Depression Only Affects the Person Who is Depressed

Depression affects every aspect of that person’s life as they withdraw from family and friends, and may miss a lot of work.  Those who are directly involved or are a part of this person’s life are left to pick up the pieces as well as take care of the person struggling from depression because they simply don’t have the energy or drive to do it themselves.  Family and friends in the caregiver role will have to deal with the emotions of their loved one as well as their own.  They will experience burn-out, and would benefit from having a support network of their own or going for occasional counseling when things are really rough to know how to best deal with the situation and help their loved one.

I hope that this has helped my readers understand the nature of depression and the myths and attitudes those facing depression deal with.  If you or someone you love struggles with depression remember that there are things that will help with recovery.

1) Establish a routine, no matter how simple.  It could be just getting up and getting dressed and brushing your teeth, small everyday things will help a depressed person’s life gain some sense of normality.

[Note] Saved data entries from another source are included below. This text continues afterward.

(** * Layout and interaction-state engine of the dependency-graph dashboard

    A shallow embedding of [src/graph_builder.py] (class [GraphBuilder]) and of
    the rendering callback of [src/callbacks.py] that calls it.

    Modelling conventions.
    - Python [str] is [string]; a character is one code point below 256, so
      [String.length] is Python's [len].
    - Python [float]: the coordinates and sizes of the layout are exact
      rationals [Q], with the constants of the source (0.7, 3.4, ...) the
      decimal fractions written there, so the geometry is stated without
      rounding.  Where the program turns floats into an integer or a truth
      value, the floats are IEEE 754 binary64 values, Rocq's primitive
      [float], and the constants are the doubles nearest to the literals of
      the source: so in the channel blend of [_adjust_brightness], and in the
      collision test and its retry loop, which are written over both
      arithmetics (class [Number]).  What the test decides is stated in
      binary64; position assignment as a whole runs it in [Q], like the rest
      of the geometry.
    - What the program takes from its environment is a parameter of the
      model: the reading of the clock, the order in which Python iterates
      over a set of strings, and which strings plotly reads as colours.
    - Python [set] is stdpp's [gset]; a [dict] that is only looked up is a
      [gmap]; a [dict] whose iteration order or float keys matter is an
      association list in insertion order.
    - An exception is a value of [Result]: [Raise e] aborts the computation.
    - The pandas tables are lists of rows in table order. *)

From Stdlib Require Import ZArith QArith Qabs Qround List String Ascii Bool Lia.
From Stdlib Require Import DecimalString Lqa.
From Stdlib Require Floats.PrimFloat Floats.SpecFloat Floats.FloatOps.
From stdpp Require Import base decidable option gmap strings sets.

Import ListNotations.
Local Open Scope string_scope.
Local Open Scope list_scope.
Local Open Scope Z_scope.

#[local] Arguments String.append !s1 s2 : simpl nomatch.
#[local] Set Warnings "-clear-no-such-hyp".
#[local] Set Warnings "-inexact-float".

(** ** Exceptions *)

Inductive Exn : Type :=
| KeyError (key : string)
| IndexError (what : string)
| ValueError (what : string)
| OverflowError (what : string).

Inductive Result (A : Type) : Type :=
| Ok (a : A)
| Raise (e : Exn).

Arguments Ok {A} a.
Arguments Raise {A} e.

#[global] Instance Result_ret : MRet Result := fun _ a => Ok a.

#[global] Instance Result_bind : MBind Result := fun _ _ k m =>
  match m with
  | Ok a => k a
  | Raise e => Raise e
  end.

(** [for x in xs: acc = body(acc, x)], stopping at the first exception. *)
Fixpoint for_each {A S : Type} (body : S -> A -> Result S) (xs : list A) (acc : S)
  : Result S :=
  match xs with
  | [] => Ok acc
  | x :: rest => acc' ← body acc x; for_each body rest acc'
  end.

(** A [dict] lookup [d[k]] that raises [KeyError] on a missing key. *)
Definition getitem {V : Type} (d : gmap string V) (k : string) : Result V :=
  match d !! k with
  | Some v => Ok v
  | None => Raise (KeyError k)
  end.

(** Truth value of an [Optional[str]]: [None] and [""] are false. *)
Definition truthy (o : option string) : bool :=
  match o with
  | Some s => negb (String.eqb s "")
  | None => false
  end.

(** ** Strings *)

Module Str.

(** [str.isspace] on one character, for code points below 256. *)
Definition isspace (c : ascii) : bool :=
  let n := nat_of_ascii c in
  ((9 <=? n) && (n <=? 13) || (28 <=? n) && (n <=? 32)
   || (n =? 133) || (n =? 160))%nat.

Definition starts_word (s : string) : bool :=
  match s with
  | String c _ => negb (isspace c)
  | EmptyString => false
  end.

(** [text.split()]: the maximal runs of non-whitespace characters. *)
Fixpoint split (s : string) : list string :=
  match s with
  | EmptyString => []
  | String c rest =>
      if isspace c then split rest
      else if starts_word rest then
        match split rest with
        | w :: ws => String c w :: ws
        | [] => [String c EmptyString]
        end
      else String c EmptyString :: split rest
  end.
Lemma delete_recipe_swap request pk model message db :
  delete_recipe request pk (swap_model model) message (swap_tables db)
  = (let '(r, db') := delete_recipe request pk model message db in
     (r, swap_tables db')).
Proof.
  rewrite !delete_recipe_eq.
  change (Recipe_objects (swap_tables db)) with (Recipe_objects db).
  destruct (qs_filter (by_id pk) (Recipe_objects db)) as [|recipe [|]]; try done.
  destruct (user request) as [|uid]; [done|].
  rewrite objects_swap.
  destruct (rows_of uid (recipe_id recipe) (objects model db)) as [|obj [|]];
    try done.
  unfold delete_row. by rewrite !objects_swap, set_objects_swap.
Qed.

Lemma toggle_message model cls message message' request pk db :
  snd (toggle model cls message request pk db)
  = snd (toggle model cls message' request pk db)
  ∧ sum_map erase_detail id (fst (toggle model cls message request pk db))
    = sum_map erase_detail id (fst (toggle model cls message' request pk db)).
Proof.
  unfold toggle. case_bool_decide; rewrite ?add_recipe_eq, ?delete_recipe_eq.
  - destruct (qs_filter (by_id pk) (Recipe_objects db)) as [|recipe [|]]; try done.
    destruct (user request) as [|uid]; [done|].
    destruct (rows_of uid (recipe_id recipe) (objects model db)); [|done].
    by destruct (run_validation cls (data request)).
  - destruct (qs_filter (by_id pk) (Recipe_objects db)) as [|recipe [|]]; try done.
    destruct (user request) as [|uid]; [done|].
    by destruct (rows_of uid (recipe_id recipe) (objects model db)) as [|obj [|]].
Qed.

(** C9: [favorite] and [shopping_cart] are the one toggle of [add_recipe] and
    [delete_recipe], at [Favorite] with the favorite serializer and at
    [ShoppingCart] with the cart serializer.  The toggle at one model is the
    toggle at the other with the two tables exchanged, and its message
    reaches nothing but the text of a validation error: the store left and
    the result up to that text do not depend on it. *)
Theorem toggles_are_one_operation FS CS model cls message message' request pk db :
  favorite FS request pk = toggle Favorite FS "избранное" request pk
  ∧ shopping_cart CS request pk = toggle ShoppingCart CS "список покупок" request pk
  ∧ toggle (swap_model model) (swap_class cls) message request pk (swap_tables db)
    = (let '(r, db') := toggle model cls message request pk db in
       (r, swap_tables db'))
  ∧ snd (toggle model cls message request pk db)
    = snd (toggle model cls message' request pk db)
  ∧ sum_map erase_detail id (fst (toggle model cls message request pk db))
    = sum_map erase_detail id (fst (toggle model cls message' request pk db)).
Proof.
  split; [done|]. split; [done|]. split; [|apply toggle_message].
  unfold toggle. case_bool_decide.
  - apply add_recipe_swap.
  - apply delete_recipe_swap.
Qed.

(** ** C6: who may write a recipe *)

Section recipe_permissions.

Context (GetRecipeSerializer : ModelSerializerClass Recipe).
Context (PostRecipe_run_validation : bool → Data → string + Data).
Context (PostRecipe_update : Recipe → Data → M Recipe).
Context (PostRecipe_to_representation : DB → Recipe → Data).
Context (RecipeFilter : Request → DB → list Recipe → list Recipe).
Context (Pagination : Paginator).
Context (Recipe_delete : Recipe → M unit).

Let view : ViewSet Recipe :=
  RecipeViewSet GetRecipeSerializer PostRecipe_run_validation PostRecipe_update
                PostRecipe_to_representation RecipeFilter Pagination Recipe_delete.

Lemma recipe_check_permissions request db :
  check_permissions (permission_classes view) request db =
  if is_safe (method request) || is_authenticated (user request)
  then (inr (), db) else (inl NotAuthenticated, db).
Proof.
  simpl. destruct (is_safe (method request)); simpl; [done|].
  unfold permission_denied. by destruct (is_authenticated (user request)).
Qed.

Lemma recipe_check_object_permissions request obj db :
  check_object_permissions (permission_classes view) request obj db =
  if is_safe (method request)
     || bool_decide (user request = User (recipe_author obj))
  then (inr (), db)
  else (inl (if is_authenticated (user request)
             then PermissionDenied else NotAuthenticated), db).
Proof.
  simpl. destruct (is_safe (method request)); simpl; [done|].
  case_bool_decide; [done|].
  unfold permission_denied. by destruct (is_authenticated (user request)).
Qed.

Lemma recipe_get_object request pk obj db :
  List.filter (λ r, bool_decide (recipe_id r = pk))
              (RecipeFilter request db (rows (Recipe_objects db))) = [obj] →
  get_object view request pk db =
  match check_object_permissions (permission_classes view) request obj db with
  | (inr _, db') => (inr obj, db')
  | (inl e, db') => (inl e, db')
  end.
Proof.
  intros Hfound. unfold get_object.
  unfold mbind at 1, M_bind at 1.
  unfold get_object_or_404, catch, query.
  unfold mbind at 1, M_bind at 1. simpl in *. rewrite Hfound. simpl.
  unfold mbind, M_bind.
  destruct (is_safe (method request) || _); [done|].
  unfold permission_denied. by destruct (is_authenticated (user request)).
Qed.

2) Eat regular meals.  Depressed people have a decrease in appetite, but eating small regular meals will help them stay healthy and give them some energy

3) Establish a regular sleep cycle. It is better that you maintain going to bed and getting up at a regular time every day, even if it means sleeping in a little longer than you would otherwise.  This aids in giving life a sense of normality and forces the body to sleep when it needs to.  If a nap is necessary during the day, keep it short.